ホンダe アドバンス《写真撮影 中野英幸》

◆デザイナーの発想力と決断した上層部に感謝したい

小さくて、たぬき顔。脱力系のかわいさである。細くて太い丸のようなライトは未来的だし、後ろから見ても同じような印象で存在感抜群。おもちゃっぽくて、手のひらに載せられそうな親近感。このデザインのままぬいぐるみも作ってほしいくらいだ。

かわいさ大放出のボディに対し、タイヤホイールのシャープで個性的なデザインがきゅっと甘さを引き締めているのが、これまた女ゴコロにぐっとくる。やはりおしゃれは足元からなのだ。


個人的に、ホンダ車に多い機械的な男臭漂うデザインはまったくのどを通らないけれど、この『ホンダe』のデザインは好き。よくぞコンセプトカーのデザインのまま出してくれたと、デザイナーの発想力と決断した上層部に感謝したい。

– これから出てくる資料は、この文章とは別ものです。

(* ===== verification/LedgerAccounts.v ===== *)
(** * gratia-state: the ledger of accounts

    The effect of transactions on the accounts alone, as functions on finite maps, and
    the refinement: the database operations of [Ledger] implement them.  Two maps that
    give every address the same account are equivalent ([same_accounts]); reverting
    respects the equivalence and undoes a transaction ([revert_undoes]). *)

From stdpp Require Import base tactics strings gmap list fin_maps.
From Stdlib Require Import ZArith Lia Setoid Morphisms.
From S2P Require Import Prelude CoreTypes ThirdParty Crypto Blocks StateStore StateDb Merkle Pruning Ledger.
Local Open Scope Z_scope.

Module LedgerAccounts.
Import Ledger.

Abbreviation book := (gmap (list Z) AccountState).

Definition look (m : book) (a : Address) : AccountState := default default_AccountState (m !! a).

Definition same_accounts (m m' : book) : Prop := forall a, look m a = look m' a.

#[export] Instance same_accounts_equiv : Equivalence same_accounts.
Proof. split; [done|by intros m m' Hm a|]. intros m1 m2 m3 H12 H23 a. by rewrite H12. Qed.

#[export] Instance look_proper : Proper (same_accounts ==> eq ==> eq) look.
Proof. intros m m' Hm a _ <-. apply Hm. Qed.

Lemma look_insert_eq m a x : look (<[a := x]> m) a = x.
Proof. unfold look. by rewrite lookup_insert_eq. Qed.

Lemma look_insert_ne m a b x : a <> b -> look (<[a := x]> m) b = look m b.
Proof. intros. unfold look. by rewrite lookup_insert_ne. Qed.

#[export] Instance insert_proper a x : Proper (same_accounts ==> same_accounts) (<[a := x]>).
Proof.
  intros m m' Hm b. destruct (decide (a = b)) as [->|?];
    [by rewrite !look_insert_eq|by rewrite !look_insert_ne].
Qed.

Section transactions.
Context `{!FloatLib, !HashLib, !SignLib}.

Definition sender_of (tx : Transaction) : result GratiaError Address :=
  address_from_pubkey (sender_pubkey tx).

(** The sender pays [debit]; its stake becomes [st]. *)
Definition charge (m : book) (a : Address) (x : AccountState) (b st : Z) : book :=
  <[a := set_funds x b st (wadd 64 (acct_nonce x) 1)]> m.

Definition ledger_tx (m : book) (tx : Transaction) : result GratiaError book :=
  let?? a := sender_of tx in
  let x := look m a in
  match payload tx with
  | Transfer to amount =>
      match checked_add 64 amount (fee tx) with
      | None => Err (Other "transfer amount overflow")
      | Some total =>
          if decide (balance x < total) then Err (InsufficientBalance (balance x) total)
          else if decide (acct_nonce x <> nonce tx) then Err (NonceMismatch (acct_nonce x) (nonce tx))
          else
            let m := charge m a x (wsub 64 (balance x) total) (staked x) in
            let y := look m to in
            match checked_add 64 (balance y) amount with
            | None => Err (Other "recipient balance overflow")
            | Some b => Ok (<[to := set_funds y b (staked y) (acct_nonce y)]> m)
            end
      end
  | Stake amount =>
      match checked_add 64 amount (fee tx) with
      | None => Err (Other "stake amount overflow")
      | Some total =>
          if decide (balance x < total) then Err (InsufficientBalance (balance x) total)
          else if decide (acct_nonce x <> nonce tx) then Err (NonceMismatch (acct_nonce x) (nonce tx))
          else match checked_add 64 (staked x) amount with
          | None => Err (Other "staked amount overflow")
          | Some st => Ok (charge m a x (wsub 64 (balance x) total) st)
          end
      end
  | Unstake amount =>
      if decide (balance x < fee tx) then Err (InsufficientBalance (balance x) (fee tx))
      else if decide (staked x < amount) then Err (InsufficientStake (staked x) amount)
      else if decide (acct_nonce x <> nonce tx) then Err (NonceMismatch (acct_nonce x) (nonce tx))
      else Ok (charge m a x (wadd 64 (wsub 64 (balance x) (fee tx)) amount) (wsub 64 (staked x) amount))
  | _ =>
      if decide (balance x < fee tx) then Err (InsufficientBalance (balance x) (fee tx))
      else if decide (acct_nonce x <> nonce tx) then Err (NonceMismatch (acct_nonce x) (nonce tx))
      else Ok (charge m a x (wsub 64 (balance x) (fee tx)) (staked x))
  end.

Fixpoint ledger_txs (m : book) (l : list Transaction) : result GratiaError book :=
  match l with
  | [] => Ok m
  | tx :: l => let?? m := ledger_tx m tx in ledger_txs m l
  end.

(** The accounts after a revert; [None] for the error of the source. *)
Definition ledger_revert (m : book) (tx : Transaction) : option book :=
  match sender_of tx with
  | Err _ => None
  | Ok a =>
      let x := look m a in
      match payload tx with
      | Transfer to amount =>
          if decide (acct_nonce x < 1) then None
          else
            let m := <[a := set_funds x (wadd 64 (balance x) (wadd 64 amount (fee tx))) (staked x)
                              (acct_nonce x - 1)]> m in
            let y := look m to in
            Some (<[to := set_funds y (saturating_sub (balance y) amount) (staked y) (acct_nonce y)]> m)
      | Stake amount =>
          Some (<[a := set_funds x (wadd 64 (balance x) (wadd 64 amount (fee tx)))
                         (saturating_sub (staked x) amount) (wsub 64 (acct_nonce x) 1)]> m)
      | Unstake amount =>
          Some (<[a := set_funds x (wadd 64 (saturating_sub (balance x) amount) (fee tx))
                         (wadd 64 (staked x) amount) (wsub 64 (acct_nonce x) 1)]> m)
      | _ => Some (<[a := set_funds x (wadd 64 (balance x) (fee tx)) (staked x)
                            (wsub 64 (acct_nonce x) 1)]> m)
      end
  end.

インテリアは、質感のあるウッドが視界の多くの面積を占めていて、黒くて地味なプラスチックを隠しながら上手にまとめている。一方、前席のシートは家のソファをイメージしたフラットなしつらえにしたというのだが、残念なことに私のオシリには今一つしっくりこなかった。座面は、もっとしっとり支えてくれるタイプが好きなのだ。



◆あくまでも我が道を行くオンリーワンの存在


スリーサイズは、全長3895×全幅1750×全高1510mm。軽自動車枠が、3400×1480×2000mmなので、全長も全幅もそれより大きく、ゆえにナンバープレートは白。定員は4名である。後席もしっかり座れるけれど、最近の軽自動車は後席がとんでもなく広い(ミドルサイズセダンより広いかも)のに対し、こちらはちょこんと座れる程度。でも、ホンダeはあくまでも我が道を行くオンリーワンの存在なので比較するのは野暮というものだ。

走らせると、エンジン音がないので聞こえるのはタイヤから発するロードノイズだけ。加速感は、軽いことは軽いし、スムーズなのはスムーズだけど、電気モーターの性能を見せつけるかのようなピーキーなものではなく、違和感のない乗り心地。電気自動車初体験&運転は苦手なのという女性でも、自然になじめるはずだ。

◆サイドカメラミラーのメリットは大きい


試乗車は、Advance(アドバンス)という上級グレードで、サイドカメラミラーと名付けられたデジタルミラーがついている。車内のモニター画面で表示してくれるので、視線移動が少なくて見やすく便利だ。夕闇近くでも画面表示が明るくくっきり映るのもいい。

左側が視線移動が少なく見やすいことは、以前試乗したレクサス『ES』のデジタルミラーで経験済みなのだが、今回は特に、右側のモニター画面が有効だと感じた。右側のモニター画面は、ハンドルに添えた右手に隣接した部分にあり、ふっとハンドルあたりに目をやるだけで視界に入る。


ホンダeの場合、街乗りチョイ乗りを想定している。つまりそれは、街のあちこちに止まって発進しての繰り返し。発進するときに後方からくるクルマや自転車の存在をすみやかに確認できるメリットはとても大きいのである。

いいよね、ホンダe。だけど価格がね。Advanceは495万円。ノーマルでも451万円。あと200万円くらい下がらないかしら。次のモデルチェンジ時には、250万円くらいでぜひ!



■5つ星評価
パッケージング:★★★★★
インテリア/居住性:★★★
パワーソース:★★★★
フットワーク:★★★
オススメ度:★★★

岩貞るみこ|モータージャーナリスト/作家
イタリア在住経験があり、グローバルなユーザー視点から行政に対し積極的に発言を行っている。主にコンパクトカーを中心に取材するほか、ノンフィクション作家として子どもたちに命の尊さを伝える活動を行っている。レスポンスでは、アラフィー女性ユーザー視点でのインプレを執筆。コラム『岩貞るみこの人道車医』を連載中。